(* ===== verification/Outbound.v ===== *)
(** * The outbound policy

    [internal/outbound/policy.go]: which addresses health checks and
    notifications may connect to.  Addresses are the [netip] ones; DNS and
    the dialer are parameters. *)

From stdpp Require Import base tactics list strings.
From Stdlib Require Import ZArith Lia.
From S2P Require Import Prelude GoString.

(** ** [net/netip] *)

(** The zero [Addr], a 32-bit IPv4 address, or a 128-bit IPv6 address with
    its zone. *)
Inductive Addr := AddrZero | V4 (a : Z) | V6 (a : Z) (zone : string).

#[export] Instance addr_eq_dec : EqDecision Addr.
Proof. solve_decision. Defined.

Definition addr_wf (a : Addr) : Prop :=
  match a with
  | AddrZero => True
  | V4 n => 0 <= n < 2 ^ 32
  | V6 n _ => 0 <= n < 2 ^ 128
  end.

(** The [i]-th byte of an address, most significant first. *)
Definition v4_byte (n i : Z) : Z := Z.land (Z.shiftr n (8 * (3 - i))) 255.
Definition v6_byte (n i : Z) : Z := Z.land (Z.shiftr n (8 * (15 - i))) 255.
Definition v6_u16 (n i : Z) : Z := Z.land (Z.shiftr n (16 * (7 - i))) 65535.

Definition Is4In6 (a : Addr) : bool :=
  match a with V6 n _ => Z.shiftr n 32 =? 65535 | _ => false end.
Definition Unmap (a : Addr) : Addr :=
  match a with V6 n z => if Is4In6 a then V4 (Z.land n (2 ^ 32 - 1)) else a | _ => a end.

Definition IsValid (a : Addr) : bool := match a with AddrZero => false | _ => true end.
Definition IsUnspecified (a : Addr) : bool :=
  match a with AddrZero => false | V4 n => n =? 0 | V6 n z => (n =? 0) && (z =?s "") end.
Definition IsLoopback (a : Addr) : bool :=
  match Unmap a with
  | AddrZero => false
  | V4 n => v4_byte n 0 =? 127
  | V6 n _ => n =? 1
  end.
Definition IsMulticast (a : Addr) : bool :=
  match Unmap a with
  | AddrZero => false
  | V4 n => Z.land (v4_byte n 0) 240 =? 224
  | V6 n _ => v6_byte n 0 =? 255
  end.
Definition IsLinkLocalUnicast (a : Addr) : bool :=
  match Unmap a with
  | AddrZero => false
  | V4 n => (v4_byte n 0 =? 169) && (v4_byte n 1 =? 254)
  | V6 n _ => Z.land (v6_u16 n 0) 65472 =? 65152
  end.
Definition IsLinkLocalMulticast (a : Addr) : bool :=
  match Unmap a with
  | AddrZero => false
  | V4 n => (v4_byte n 0 =? 224) && (v4_byte n 1 =? 0) && (v4_byte n 2 =? 0)
  | V6 n _ => Z.land (v6_u16 n 0) 65295 =? 65282
  end.
Definition IsPrivate (a : Addr) : bool :=
  match Unmap a with
  | AddrZero => false
  | V4 n => (v4_byte n 0 =? 10) || ((v4_byte n 0 =? 172) && (Z.land (v4_byte n 1) 240 =? 16)) ||
            ((v4_byte n 0 =? 192) && (v4_byte n 1 =? 168))
  | V6 n _ => Z.land (v6_byte n 0) 254 =? 252
  end.
Definition IsGlobalUnicast (a : Addr) : bool :=
  match a with
  | AddrZero => false
  | V4 n => negb (n =? 0) && negb (n =? 2 ^ 32 - 1) &&
            negb (IsLoopback a) && negb (IsMulticast a) && negb (IsLinkLocalUnicast a)
  | V6 n z => negb ((n =? 0) && (z =?s "")) &&
              negb (IsLoopback a) && negb (IsMulticast a) && negb (IsLinkLocalUnicast a)
  end.

(** ** The policy *)

Definition v4 (a b c d : Z) : Z := ((a * 256 + b) * 256 + c) * 256 + d.

(** 169.254.169.254, 100.100.100.200 and fd00:ec2::254 *)
Definition metadataAddresses : list Addr :=
  [V4 (v4 169 254 169 254); V4 (v4 100 100 100 200);
   V6 (Z.shiftl 64768 112 + Z.shiftl 3778 96 + 596) ""].
(* ===== verification/Netip.v ===== *)
(** * Addresses as text

    What the services use of [net/netip] and [net] on strings: parsing and
    printing of addresses, prefixes, and [net.SplitHostPort].  The addresses
    themselves are those of [Outbound]. *)

From stdpp Require Import base tactics list strings pretty.
From Stdlib Require Import ZArith Lia Ascii.
From S2P Require Import Prelude GoString Outbound.

(** ** IPv4 *)

Definition dot : ascii := "."%char.
Definition colon : ascii := ":"%char.

(** One decimal field: digits without a leading zero, up to 255 *)
Definition parse_octet (l : list ascii) : option Z :=
  match l with
  | c :: _ :: _ => if Ascii.eqb c "0"%char then None else
                   match parse_digits l with Some n => if n <=? 255 then Some n else None | None => None end
  | _ => parse_digits l
  end.
Definition parse4 (l : list ascii) : option Z :=
  match map parse_octet (split_bytes dot [] l) with
  | [Some a; Some b; Some c; Some d] => Some (v4 a b c d)
  | _ => None
  end.

Definition octet (n : Z) : list ascii := bytes (Itoa n).
Definition print4 (n : Z) : list ascii :=
  octet (v4_byte n 0) ++ dot :: octet (v4_byte n 1) ++ dot :: octet (v4_byte n 2) ++ dot :: octet (v4_byte n 3).

(** ** IPv6 *)

Definition hex_value (c : ascii) : option Z :=
  let n := byte_code c in
  if is_digit c then Some (n - 48)
  else if (97 <=? n) && (n <=? 102) then Some (n - 87)
  else if (65 <=? n) && (n <=? 70) then Some (n - 55)
  else None.

(** A field of at most four digits: its value, its length and the rest *)
Fixpoint hex_field (off : nat) (acc : Z) (l : list ascii) : option (Z * nat * list ascii) :=
  match l with
  | [] => Some (acc, off, [])
  | c :: l' =>
      match hex_value c with
      | Some d => if (3 <? off)%nat then None else hex_field (S off) (acc * 16 + d) l'
      | None => Some (acc, off, l)
      end
  end.

(** The loop of [parseIPv6] over the sixteen bytes, two at a time: the groups
    read, the place of [::] among them, and the rest *)
Fixpoint parse6 (fuel : nat) (gs : list Z) (ell : option nat) (l : list ascii) :
    option (list Z * option nat * list ascii) :=
  match fuel with
  | O => Some (gs, ell, l)
  | S fuel =>
      match hex_field 0 0 l with
      | None => None
      | Some (acc, off, rest) =>
          if (off =? 0)%nat then None
          else match rest with
               | [] => Some (gs ++ [acc], ell, [])
               | c :: rest' =>
                   if Ascii.eqb c dot then
                     if (match ell with None => negb (length gs =? 6)%nat | Some _ => false end) || (6 <? length gs)%nat then None
                     else match parse4 l with
                          | Some n => Some (gs ++ [Z.shiftr n 16; Z.land n 65535], ell, [])
                          | None => None
                          end
                   else if negb (Ascii.eqb c colon) then None
                   else match rest' with
                        | [] => None
                        | c2 :: rest'' =>
                            if Ascii.eqb c2 colon then
                              match ell, rest'' with
                              | Some _, _ => None
                              | None, [] => Some (gs ++ [acc], Some (S (length gs)), [])
                              | None, _ => parse6 fuel (gs ++ [acc]) (Some (S (length gs))) rest''
                              end
                            else parse6 fuel (gs ++ [acc]) ell rest'
                        end
               end
      end
  end.

Definition of_groups (gs : list Z) : Z := fold_left (fun a g => a * 65536 + g) gs 0.
Definition groups (n : Z) : list Z := map (v6_u16 n) [0; 1; 2; 3; 4; 5; 6; 7].

Definition expand (r : list Z * option nat * list ascii) : option (list Z) :=
  let '(gs, ell, rest) := r in
  match rest with
  | _ :: _ => None
  | [] =>
      if (length gs <? 8)%nat then
        match ell with
        | None => None
        | Some e => Some (firstn e gs ++ replicate (8 - length gs) 0 ++ skipn e gs)
        end
      else match ell with Some _ => None | None => Some gs end
  end.
Definition parse6_text (l : list ascii) : option Z :=
  match l with
  | c1 :: c2 :: l' =>
      if Ascii.eqb c1 colon && Ascii.eqb c2 colon then
        match l' with
        | [] => Some 0
        | _ => r ← parse6 8 [] (Some 0%nat) l'; of_groups <$> expand r
        end
      else r ← parse6 8 [] None l; of_groups <$> expand r
  | _ => r ← parse6 8 [] None l; of_groups <$> expand r
  end.

(** [strings.IndexByte], splitting at the byte *)
Fixpoint cut_byte (sep : ascii) (l : list ascii) : option (list ascii * list ascii) :=
  match l with
  | [] => None
  | c :: l => if Ascii.eqb c sep then Some ([], l) else prod_map (cons c) id <$> cut_byte sep l
  end.
Definition parseIPv6 (l : list ascii) : option Addr :=
  match cut_byte "%"%char l with
  | Some (_, []) => None
  | Some (l, zone) => (fun n => V6 n (of_bytes zone)) <$> parse6_text l
  | None => (fun n => V6 n "") <$> parse6_text l
  end.

(** The first of the three bytes decides. *)
Fixpoint parse_kind (l all : list ascii) : option Addr :=
  match l with
  | [] => None
  | c :: l =>
      if Ascii.eqb c dot then V4 <$> parse4 all
      else if Ascii.eqb c colon then parseIPv6 all
      else if Ascii.eqb c "%"%char then None
      else parse_kind l all
  end.
Definition ParseAddr (s : string) : option Addr := parse_kind (bytes s) (bytes s).

Definition hex_digit (d : Z) : ascii := ascii_of_nat (Z.to_nat (if d <? 10 then 48 + d else 87 + d)).
(** [appendHex]: without leading zeros *)
Definition hex16 (g : Z) : list ascii :=
  (if 4096 <=? g then [hex_digit (Z.shiftr g 12)] else []) ++
  (if 256 <=? g then [hex_digit (Z.land (Z.shiftr g 8) 15)] else []) ++
  (if 16 <=? g then [hex_digit (Z.land (Z.shiftr g 4) 15)] else []) ++
  [hex_digit (Z.land g 15)].

Fixpoint join_groups (gs : list Z) : list ascii :=
  match gs with
  | [] => []
  | [g] => hex16 g
  | g :: gs => hex16 g ++ colon :: join_groups gs
  end.

(** The length of the run of zeros at the front *)
Fixpoint zeros (gs : list Z) : nat := match gs with g :: gs => if g =? 0 then S (zeros gs) else 0 | [] => 0 end.
(** The first longest run of two zeros at least, as [zeroStart] and [zeroEnd] *)
Definition zero_run (gs : list Z) : option (nat * nat) :=
  fold_left (fun best i =>
    let l := zeros (skipn i gs) in
    if (2 <=? l)%nat && (match best with Some (s, e) => (e - s <? l)%nat | None => true end) then Some (i, (i + l)%nat) else best)
    (seq 0 8) None.
Definition print6 (n : Z) : list ascii :=
  let gs := groups n in
  match zero_run gs with
  | None => join_groups gs
  | Some (s, e) => join_groups (firstn s gs) ++ colon :: colon :: join_groups (skipn e gs)
  end.

(** [Addr.String] *)
Definition addr_bytes (a : Addr) : list ascii :=
  match a with
  | AddrZero => bytes "invalid IP"
  | V4 n => print4 n
  | V6 n z =>
      (if Is4In6 a then bytes "::ffff:" ++ print4 (Z.land n (2 ^ 32 - 1)) else print6 n) ++
      (if z =?s "" then [] else "%"%char :: bytes z)
  end.
Definition Addr_String (a : Addr) : string := of_bytes (addr_bytes a).

(** ** Prefixes *)

Record Prefix := mkPrefix { px_ip : Addr; px_bits : Z }.
Definition BitLen (a : Addr) : Z := match a with AddrZero => 0 | V4 _ => 32 | V6 _ _ => 128 end.
Definition Is4 (a : Addr) : bool := match a with V4 _ => true | _ => false end.
Definition has_zone (a : Addr) : bool := match a with V6 _ z => negb (z =?s "") | _ => false end.
Definition without_zone (a : Addr) : Addr := match a with V6 n _ => V6 n "" | a => a end.
Definition PrefixFrom (a : Addr) (bits : Z) : Prefix := mkPrefix (without_zone a) bits.

(** [strings.LastIndexByte], splitting at the byte *)
Definition cut_last (sep : ascii) (l : list ascii) : option (list ascii * list ascii) :=
  (fun p => (rev p.2, rev p.1)) <$> cut_byte sep (rev l).
Definition ParsePrefix (s : string) : option Prefix :=
  match cut_last "/"%char (bytes s) with
  | None => None
  | Some (addr, bits) =>
      match ParseAddr (of_bytes addr) with
      | None => None
      | Some ip =>
          if has_zone ip then None
          else if match bits with c :: _ :: _ => negb ((49 <=? byte_code c) && (byte_code c <=? 57)) | _ => false end then None
          else match Atoi (of_bytes bits) with
               | Some n => if (n <? 0) || (BitLen ip <? n) then None else Some (PrefixFrom ip n)
               | None => None
               end
      end
  end.
Definition Prefix_Contains (p : Prefix) (ip : Addr) : bool :=
  negb (has_zone ip) &&
  match px_ip p, ip with
  | V4 a, V4 b => Z.shiftr (Z.lxor a b) (32 - px_bits p) =? 0
  | V6 a _, V6 b _ => Z.shiftr (Z.lxor a b) (128 - px_bits p) =? 0
  | _, _ => false
  end.
Definition Masked (p : Prefix) : Prefix :=
  let keep width n := Z.shiftl (Z.shiftr n (width - px_bits p)) (width - px_bits p) in
  mkPrefix (match px_ip p with AddrZero => AddrZero | V4 n => V4 (keep 32 n) | V6 n z => V6 (keep 128 n) z end) (px_bits p).
Definition Prefix_String (p : Prefix) : string := Addr_String (px_ip p) +:+ "/" +:+ Itoa (px_bits p).
(* ===== verification/Json.v ===== *)
(** * JSON strings

    [json.Marshal] and [json.Unmarshal] on Go strings, byte by byte: the
    escapes, the HTML-safe ones included, and the replacement of bytes that
    are not UTF-8.  What is valid UTF-8 survives the round trip. *)

From stdpp Require Import base tactics list strings.
From Stdlib Require Import ZArith Lia Ascii.
From S2P Require Import Prelude GoString GoParse.

(** ** UTF-8 *)

Definition in_range (lo hi : Z) (c : ascii) : bool := (lo <=? byte_code c) && (byte_code c <=? hi).
Definition cont := in_range 128 191.
(** The length of the encoded rune at the front; zero when it is none *)
Definition rune_width (l : list ascii) : nat :=
  match l with
  | [] => 0
  | c :: l =>
      if in_range 0 127 c then 1
      else match l with
      | [] => 0
      | c1 :: l =>
          if in_range 194 223 c then (if cont c1 then 2 else 0)
          else match l with
          | [] => 0
          | c2 :: l =>
              if in_range 224 224 c then (if in_range 160 191 c1 && cont c2 then 3 else 0)
              else if in_range 237 237 c then (if in_range 128 159 c1 && cont c2 then 3 else 0)
              else if in_range 225 239 c then (if cont c1 && cont c2 then 3 else 0)
              else match l with
              | [] => 0
              | c3 :: _ =>
                  if in_range 240 240 c then (if in_range 144 191 c1 && cont c2 && cont c3 then 4 else 0)
                  else if in_range 241 243 c then (if cont c1 && cont c2 && cont c3 then 4 else 0)
                  else if in_range 244 244 c then (if in_range 128 143 c1 && cont c2 && cont c3 then 4 else 0)
                  else 0
              end
          end
      end
  end%nat.
(** [utf8.ValidString]; [k] bytes of the current rune remain. *)
Fixpoint valid_bytes (k : nat) (l : list ascii) : bool :=
  match l with
  | [] => true
  | c :: l' =>
      match k with
      | S k => valid_bytes k l'
      | O => match rune_width l with O => false | S w => valid_bytes w l' end
      end
  end.
Definition ValidString (s : string) : bool := valid_bytes 0 (bytes s).

Definition byte_of (z : Z) : ascii := ascii_of_nat (Z.to_nat z).
(** [utf8.AppendRune] *)
Definition rune_bytes (r : Z) : list ascii :=
  if r <? 128 then [byte_of r]
  else if r <? 2048 then [byte_of (192 + r / 64); byte_of (128 + r mod 64)]
  else if r <? 65536 then [byte_of (224 + r / 4096); byte_of (128 + r / 64 mod 64); byte_of (128 + r mod 64)]
  else [byte_of (240 + r / 262144); byte_of (128 + r / 4096 mod 64); byte_of (128 + r / 64 mod 64); byte_of (128 + r mod 64)].
Definition rune_error : list ascii := rune_bytes 65533.

(** ** Encoding *)

Definition hex_lower (n : Z) : ascii := byte_of (if n <? 10 then 48 + n else 87 + n).
Definition escape_byte (c : ascii) : list ascii :=
  let n := byte_code c in
  if (n =? 34) || (n =? 92) then ["\"%char; c]
  else if n =? 8 then ["\"; "b"]%char
  else if n =? 12 then ["\"; "f"]%char
  else if n =? 10 then ["\"; "n"]%char
  else if n =? 13 then ["\"; "r"]%char
  else if n =? 9 then ["\"; "t"]%char
  else if (n <? 32) || (n =? 60) || (n =? 62) || (n =? 38)
  then ["\"; "u"; "0"; "0"]%char ++ [hex_lower (n / 16); hex_lower (n mod 16)]
  else [c].
(** The last digit of the escape of U+2028 and U+2029, which are line ends
    in JavaScript *)
Definition separator (l : list ascii) : option ascii :=
  match l with
  | a :: b :: c :: _ =>
      if Ascii.eqb a "226"%char && Ascii.eqb b "128"%char then
        if Ascii.eqb c "168"%char then Some "8"%char else if Ascii.eqb c "169"%char then Some "9"%char else None
      else None
  | _ => None
  end.
(** [k] bytes of the current rune are still to be copied, or dropped *)
Fixpoint encode_bytes (k : nat) (drop : bool) (l : list ascii) : list ascii :=
  match l with
  | [] => []
  | c :: l' =>
      match k with
      | S k => if drop then encode_bytes k drop l' else c :: encode_bytes k drop l'
      | O =>
          match rune_width l with
          | O => ["\"; "u"; "f"; "f"; "f"; "d"]%char ++ encode_bytes 0 false l'
          | 1%nat => escape_byte c ++ encode_bytes 0 false l'
          | S w =>
              match separator l with
              | Some d => ["\"; "u"; "2"; "0"; "2"; d]%char ++ encode_bytes w true l'
              | None => c :: encode_bytes w false l'
              end
          end
      end
  end.
Definition quote_byte : ascii := "034"%char.
(** [json.Marshal] of a string *)
Definition Marshal (s : string) : string :=
  of_bytes (quote_byte :: encode_bytes 0 false (bytes s) ++ [quote_byte]).

(** ** Decoding *)

Definition hex4 (a b c d : ascii) : option Z :=
  match hex_byte a, hex_byte b, hex_byte c, hex_byte d with
  | Some a, Some b, Some c, Some d => Some (((a * 16 + b) * 16 + c) * 16 + d)
  | _, _, _, _ => None
  end.
Definition simple_escape (c : ascii) : option ascii :=
  let n := byte_code c in
  if (n =? 34) || (n =? 92) || (n =? 47) then Some c
  else if n =? 98 then Some (byte_of 8) else if n =? 102 then Some (byte_of 12)
  else if n =? 110 then Some (byte_of 10) else if n =? 114 then Some (byte_of 13)
  else if n =? 116 then Some (byte_of 9) else None.
Definition surrogate (r : Z) : bool := (55296 <=? r) && (r <? 57344).
(** The rune of a surrogate pair *)
Definition pair_rune (r1 r2 : Z) : option Z :=
  if (55296 <=? r1) && (r1 <? 56320) && (56320 <=? r2) && (r2 <? 57344)
  then Some ((r1 - 55296) * 1024 + (r2 - 56320) + 65536) else None.

Definition prepend (a : list ascii) (r : option (list ascii * list ascii)) : option (list ascii * list ascii) :=
  match r with Some (b, rest) => Some (a ++ b, rest) | None => None end.
(** The inside of a string up to its closing quote, and the rest *)
Fixpoint decode_bytes (k : nat) (l : list ascii) : option (list ascii * list ascii) :=
  match l with
  | [] => None
  | c :: l' =>
      match k with
      | S k => prepend [c] (decode_bytes k l')
      | O =>
          if Ascii.eqb c quote_byte then Some ([], l')
          else if Ascii.eqb c "\"%char then
            match l' with
            | "u"%char :: a :: b :: c :: d :: l2 =>
                match hex4 a b c d with
                | None => None
                | Some r1 =>
                    if surrogate r1 then
                      match l2 with
                      | "\"%char :: "u"%char :: a :: b :: c :: d :: l3 =>
                          match hex4 a b c d with
                          | None => None
                          | Some r2 =>
                              match pair_rune r1 r2 with
                              | Some r => prepend (rune_bytes r) (decode_bytes 0 l3)
                              | None => prepend rune_error (decode_bytes 0 l2)
                              end
                          end
                      | _ => prepend rune_error (decode_bytes 0 l2)
                      end
                    else prepend (rune_bytes r1) (decode_bytes 0 l2)
                end
            | e :: l2 => match simple_escape e with Some x => prepend [x] (decode_bytes 0 l2) | None => None end
            | [] => None
            end
          else if byte_code c <? 32 then None
          else match rune_width l with
               | O => prepend rune_error (decode_bytes 0 l')
               | S w => prepend [c] (decode_bytes w l')
               end
      end
  end.
Definition json_space (c : ascii) : bool := let n := byte_code c in (n =? 32) || (n =? 9) || (n =? 10) || (n =? 13).
(** [json.Unmarshal] into an empty string: a string or [null] *)
Definition Unmarshal (s : string) : option string :=
  let l := drop_while json_space (bytes s) in
  match l with
  | "034"%char :: l' =>
      match decode_bytes 0 l' with
      | Some (v, rest) => if forallb json_space rest then Some (of_bytes v) else None
      | None => None
      end
  | "n"%char :: "u"%char :: "l"%char :: "l"%char :: rest => if forallb json_space rest then Some "" else None
  | _ => None
  end.

(** ** The round trip *)

Lemma prepend_one c r : prepend [c] r = match r with Some (b, rest) => Some (c :: b, rest) | None => None end.
Proof. by destruct r as [[]|]. Qed.

Lemma decode_escape c l :
  in_range 0 127 c = true -> decode_bytes 0 (escape_byte c ++ l) = prepend [c] (decode_bytes 0 l).
Proof. destruct c as [[] [] [] [] [] [] [] []]; intros H; vm_compute in H; try discriminate; reflexivity. Qed.

(** Copied bytes keep the width of a rune. *)
Lemma encode_copies w l m : (w <= length l)%nat -> firstn w (encode_bytes w false l ++ m) = firstn w l.
Proof. revert w. induction l as [|c l IH]; intros [|w] H; cbn in *; [done..|lia|done|]. by rewrite IH by lia. Qed.
Lemma rune_width_prefix c w l m :
  rune_width (c :: l) = S w -> (firstn w m = firstn w l) -> rune_width (c :: m) = S w.
Proof.
  intros H Hm. unfold rune_width in *.
  destruct (in_range 0 127 c); [done|].
  destruct l as [|a1 [|a2 [|a3 l]]]; cbn in H; repeat (case_match; simplify_eq/=; try done);
  destruct m as [|? [|? [|? ?]]]; simplify_eq/=; try done;
  repeat match goal with E : _ = _ |- _ => rewrite E end; try done.
Qed.
Lemma rune_width_length c l w : rune_width (c :: l) = S w -> (w <= length l)%nat.
Proof.
  unfold rune_width. destruct (in_range 0 127 c); [intros; simplify_eq; lia|].
  destruct l as [|a1 [|a2 [|a3 l]]]; cbn; intros; repeat case_match; simplify_eq/=; lia.
Qed.
Lemma rune_width_ascii c l : rune_width (c :: l) = 1%nat -> in_range 0 127 c = true.
Proof. unfold rune_width. by destruct (in_range 0 127 c); repeat case_match. Qed.
Lemma rune_width_multi c l w :
  rune_width (c :: l) = S (S w) ->
  Ascii.eqb c quote_byte = false /\ Ascii.eqb c "\"%char = false /\ (byte_code c <? 32) = false.
Proof.
  intros H. assert (in_range 0 127 c = false) as Hc by (unfold rune_width in H; by destruct (in_range 0 127 c)).
  destruct c as [[] [] [] [] [] [] [] []]; vm_compute in Hc; try discriminate; done.
Qed.
Lemma separator_inv l d :
  separator l = Some d ->
  exists b l3, l = rune_bytes (8232 + b) ++ l3 /\ hex4 "2" "0" "2" d = Some (8232 + b) /\ (b = 0 \/ b = 1).
Proof.
  destruct l as [|x [|y [|z l3]]]; cbn [separator]; try discriminate.
  destruct (Ascii.eqb x _ && Ascii.eqb y _) eqn:E; [|done]. apply andb_true_iff in E as [->%Ascii.eqb_eq ->%Ascii.eqb_eq].
  destruct (Ascii.eqb z "168") eqn:E1; [|destruct (Ascii.eqb z "169") eqn:E2; [|done]]; intros [= <-].
  - apply Ascii.eqb_eq in E1 as ->. exists 0, l3. split_and!; [reflexivity..|by left].
  - apply Ascii.eqb_eq in E2 as ->. exists 1, l3. split_and!; [reflexivity..|by right].
Qed.
Lemma encode_multi c l w :
  rune_width (c :: l) = S (S w) ->
  encode_bytes 0 false (c :: l) = c :: encode_bytes (S w) false l \/
  exists l3 b d, c :: l = rune_bytes (8232 + b) ++ l3 /\ w = 1%nat /\ hex4 "2" "0" "2" d = Some (8232 + b) /\ (b = 0 \/ b = 1) /\
    encode_bytes 0 false (c :: l) = ["\"; "u"; "2"; "0"; "2"; d]%char ++ encode_bytes 0 false l3.
Proof.
  intros H. cbn [encode_bytes]. rewrite H.
  destruct (separator (c :: l)) as [d|] eqn:Es; [right|by left].
  destruct (separator_inv _ _ Es) as (b & l3 & El & Hd & Hb). exists l3, b, d. split_and!; [done| |done|done|].
  - rewrite El in H. by destruct Hb as [-> | ->]; injection H.
  - rewrite El in H. destruct Hb as [-> | ->]; injection H as <-; injection El as _ ->; by destruct l3.
Qed.

Lemma decode_encode n l k rest :
  (length l < n)%nat -> (k <= length l)%nat -> valid_bytes k l = true ->
  decode_bytes k (encode_bytes k false l ++ quote_byte :: rest) = Some (l, rest).
Proof.
  revert l k. induction n as [|n IH]; intros l k Hn Hk Hv; [lia|].
  destruct l as [|c l]; [by destruct k; [|cbn in Hk; lia]|]. cbn in Hn.
  destruct k as [|k].
  - cbn [valid_bytes] in Hv. destruct (rune_width (c :: l)) as [|[|w]] eqn:Ew; [done| |].
    + cbn [encode_bytes]. rewrite Ew, <- app_assoc, decode_escape by (by eapply rune_width_ascii).
      by rewrite IH by (done || lia).
    + destruct (encode_multi c l w Ew) as [-> | (l3 & b & d & El & -> & Hd & Hb & ->)].
      * destruct (rune_width_multi c l w Ew) as (E1 & E2 & E3).
        pose proof (rune_width_length _ _ _ Ew) as Hw.
        cbn [app decode_bytes]. rewrite E1, E2, E3.
        rewrite (rune_width_prefix c (S w) l _ Ew).
        2: { by apply encode_copies. }
        by rewrite IH by (done || lia).
      * rewrite El in *. destruct Hb as [-> | ->]; injection El as -> ->;
          cbn [length] in Hn; cbn [app decode_bytes]; change (Ascii.eqb "\" quote_byte) with false;
          change (Ascii.eqb "\" "\") with true; cbn iota; rewrite Hd; cbn [surrogate];
          (change (surrogate _) with false || idtac); cbn iota; rewrite IH by (done || lia); reflexivity.
  - cbn [encode_bytes app decode_bytes]. cbn in Hk, Hv. by rewrite IH by (done || lia).
Qed.

Lemma json_roundtrip s : ValidString s = true -> Unmarshal (Marshal s) = Some s.
Proof.
  intros H. unfold Unmarshal, Marshal. unfold bytes, of_bytes. rewrite String.list_ascii_of_string_of_list_ascii.
  change (drop_while json_space (quote_byte :: ?l)) with (quote_byte :: l). cbv beta iota.
  rewrite (decode_encode (S (length (bytes s)))) by (unfold bytes, ValidString in *; done || lia).
  cbn. by rewrite String.string_of_list_ascii_of_string.
Qed.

• • • • • • •

The problem:
For the word "forallb", tally the lines of the entries in which it appears and give the total alone.

Task answer:
2